Pregnant women represent a unique population typically not included in clinical trials, and most clinical decisions regarding medication use during pregnancy are based on animal studies, case reports, and a few post-surveillance studies using registry data. Considering the scarcity of safety data with respect to pregnant women, recent studies have attempted to examine medication safety during pregnancy using routinely compiled administrative claims databases. Administrative claims databases offer several advantages, including large sample sizes with relatively low costs and no recall bias; however, misclassification of pregnancy outcomes and the last menstrual period (LMP) due to missing information, miscoding, and cross-coding is a common disadvantage [1,2].
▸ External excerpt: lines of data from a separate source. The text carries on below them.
(* ===== verification/Shared.v ===== *)
(** * State shared by frontends and backend

    Models the static members of [class SharedArea] ([mem/predictor/SharedArea.hh],
    [SharedArea.cc]) and the confidence table of [class PredictorBackend] that
    the predictor table consults ([PredictorBackend::confidenceTable],
    [initConf], [getConfidenceForLoc], [broadcastPrediction]). *)

From S2P Require Import Prelude Common.

Module SharedArea.
(** [struct constChunkLocator] with its default member initialisers. *)
Record constChunkLocator := mkLocator { constOffset : Z; timesFound : Z; lastData : Z }.
Definition new_locator : constChunkLocator := mkLocator UINT64_MAX 0 4294967295.

(** [confidenceTable] is the backend's static table, shared in the same way. *)
Record t := mk {
  correctPredictions : gmap Z (Z * Z);
  genPCConf : gmap Z Confidence.t;
  constPredTracker : gmap Z (gmap Z constChunkLocator);
  confidenceTable : gmap Z Z
}.

Definition new : t := mk ∅ ∅ ∅ ∅.

Definition with_correctPredictions v s := mk v (genPCConf s) (constPredTracker s) (confidenceTable s).
Definition with_genPCConf v s := mk (correctPredictions s) v (constPredTracker s) (confidenceTable s).
Definition with_constPredTracker v s := mk (correctPredictions s) (genPCConf s) v (confidenceTable s).
Definition with_confidenceTable v s := mk (correctPredictions s) (genPCConf s) (constPredTracker s) v.

(** [PredictorBackend::initConf] *)
Definition initConf (hash : Z) (s : t) : t :=
  match confidenceTable s !! hash with
  | Some _ => s
  | None => with_confidenceTable (<[hash := PRED_CONFIDENCE_MAX - 1]> (confidenceTable s)) s
  end.

(** The value [confidenceTable[hash]] reads. *)
Definition confidence (hash : Z) (s : t) : Z := default 0 (confidenceTable s !! hash).

(** [PredictorBackend::getConfidenceForLoc]: a [float] that holds -1 or a
    16-bit counter, converted to [size_t]; the conversion of -1 is undefined. *)
Definition getConfidenceForLoc (hash : Z) (s : t) : res Z :=
  match confidenceTable s !! hash with
  | Some c => Ok c
  | None => Fail Undefined
  end.

(** The saturating increment of [handleNonVolatileWrite]. *)
Definition raise_confidence (hash : Z) (s : t) : t :=
  let c := confidence hash s in
  with_confidenceTable
    (<[hash := if c =? PRED_CONFIDENCE_MAX then PRED_CONFIDENCE_MAX else u16 (c + 1)]>
       (confidenceTable s)) s.

(** [PredictorBackend::broadcastPrediction] *)
Definition broadcastPrediction (hash : Z) (addrPredicted dataPredicted : bool) (s : t) : t :=
  let s :=
    if addrPredicted then
      let '(a, d) := default (0, 0) (correctPredictions s !! hash) in
      with_correctPredictions (<[hash := (a + 1, d)]> (correctPredictions s)) s
    else s in
  if dataPredicted then
    let '(a, d) := default (0, 0) (correctPredictions s !! hash) in
    with_correctPredictions (<[hash := (a, d + 1)]> (correctPredictions s)) s
  else s.

(** ** Invariant: confidences stay in their range *)

Definition conf_bounded (s : t) : Prop :=
  forall h c, confidenceTable s !! h = Some c -> 0 <= c <= PRED_CONFIDENCE_MAX.

Definition gen_pc_wf (s : t) : Prop :=
  forall pc c, genPCConf s !! pc = Some c -> Confidence.wf c.

Lemma initConf_bounded h s : conf_bounded s -> conf_bounded (initConf h s).
Proof.
  intros H. unfold initConf. destruct (confidenceTable s !! h) eqn:E; [done|].
  intros k c. cbn. destruct (decide (k = h)) as [->|Hne].
  - rewrite lookup_insert_eq. intros [= <-]. done.
  - rewrite lookup_insert_ne by done. apply H.
Qed.

Lemma initConf_is_Some h s : is_Some (confidenceTable (initConf h s) !! h).
Proof.
  unfold initConf. destruct (confidenceTable s !! h) eqn:E; [by rewrite E|].
  cbn. rewrite lookup_insert_eq. done.
Qed.

Lemma raise_confidence_bounded h s :
  conf_bounded s -> conf_bounded (raise_confidence h s).
Proof.
  intros H k c. unfold raise_confidence, confidence. cbn.
  destruct (decide (k = h)) as [->|Hne].
  - rewrite lookup_insert_eq. intros [= <-].
    assert (0 <= default 0 (confidenceTable s !! h) <= PRED_CONFIDENCE_MAX).
    { destruct (confidenceTable s !! h) as [c|] eqn:E; cbn; [by apply (H h)|done]. }
    destruct (Z.eqb_spec (default 0 (confidenceTable s !! h)) PRED_CONFIDENCE_MAX); [done|].
    change PRED_CONFIDENCE_MAX with 4 in *. rewrite u16_id by lia. lia.
  - rewrite lookup_insert_ne by done. apply H.
Qed.

Lemma broadcast_confidence h a d s :
  confidenceTable (broadcastPrediction h a d s) = confidenceTable s /\
  genPCConf (broadcastPrediction h a d s) = genPCConf s /\
  constPredTracker (broadcastPrediction h a d s) = constPredTracker s.
Proof.
  unfold broadcastPrediction.
  destruct a, d; cbn; try done; repeat (destruct (default _ _); cbn); done.
Qed.

(** A broadcast of a correct prediction adds one to both counters of the hash. *)
Lemma broadcast_both h s :
  correctPredictions (broadcastPrediction h true true s) =
    <[h := let '(a, d) := default (0, 0) (correctPredictions s !! h) in (a + 1, d + 1)]>
      (correctPredictions s).
Proof.
  unfold broadcastPrediction. destruct (default (0, 0) (correctPredictions s !! h)) as [a d].
  cbn. rewrite lookup_insert_eq. cbn. by rewrite insert_insert_eq.
Qed.
End SharedArea.

#[export] Hint Resolve SharedArea.initConf_bounded SharedArea.raise_confidence_bounded : pmweaver.
Lemma zero_marked_sources source target : Forall2 same_source target (zero_marked source target).
Proof.
  unfold zero_marked. apply Forall2_same_length_lookup. split; [by rewrite !length_imap|].
  intros i c c' Hc Hc'. rewrite !list_lookup_imap, Hc in Hc'. cbn in Hc'. injection Hc' as <-.
  assert (same_source c (mark_zero source i c)) as [H1 H2 H3 (H4 & H5 & H6)].
  { unfold mark_zero. repeat case_match; try apply same_source_refl.
    split; try done. unfold has, set_const_0_pred. cbn. by flag_simpl. }
  set (c1 := mark_zero source i c) in *. clearbody c1.
  unfold unmark_zero. repeat case_match; try by split.
  split; cbn; try done. unfold has, unset_const_0_pred in *. cbn. by flag_simpl.
Qed.

(** The entry a known hash keeps waits for the same stores. *)
Lemma kept_sources c elem old e : kept c elem old = Ok e -> same_sources old e.
Proof.
  unfold kept. intros H. destruct (low_confidence old); [injection H as <-; apply same_sources_refl|].
  res_inv. destruct (const0PredEnabled c); [|split; try done; apply sources_refl].
  split; try done. apply zero_marked_sources.
Qed.

(** The constant-zero mark of a chunk [tc] after another write, whose word there is
    [word] if it has one: lost when the words differ, given when both are zero. *)
Definition zero_mark (word : option Z) (tc : ChunkInfo.t) : bool :=
  match word with
  | Some d => if validb tc then (if datum tc =? d then is_const_0_pred tc || (datum tc =? 0) else false)
              else is_const_0_pred tc
  | None => is_const_0_pred tc
  end.

(** The entry [e] that stays for a known hash when [elem] is added: one of low
    confidence is not touched. *)
Record weakened (c : config) (elem old e : PTE.t) : Prop := {
  wk_sources : same_sources old e;
  wk_words : forall i, CacheLine.view (PTE.dataChunks e) i = CacheLine.view (PTE.dataChunks old) i;
  wk_addr : PTE.addrConf e = PTE.addrConf old;
  wk_data : Confidence.conf (PTE.dataConf e) =
    Z.max (Confidence.min (PTE.dataConf old)) (Confidence.conf (PTE.dataConf old) - 1);
  wk_marks : forall i tc, PTE.dataChunks old !! i = Some tc ->
    is_const_0_pred <$> PTE.dataChunks e !! i =
      Some (if const0PredEnabled c then zero_mark (CacheLine.view (PTE.dataChunks elem) i) tc
            else is_const_0_pred tc)
}.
In several countries, pregnancy algorithms based on administrative claims databases have been developed and adapted according to data availability, clinical practice patterns, and the healthcare system to minimize the misclassification of pregnancy outcomes and the LMP [3-9]. The agreement, expressed as percentage, between pregnancy outcomes identified by algorithms and reviewer decisions is 96-100% for live births, 70.8-100% for stillbirths, and 92-100% for spontaneous abortions [4,6,9,10]. Despite the validity of published algorithms, they are not directly applicable to the Korean national claims database, and a new algorithm considering code availability and practices in Korea needs to be proposed.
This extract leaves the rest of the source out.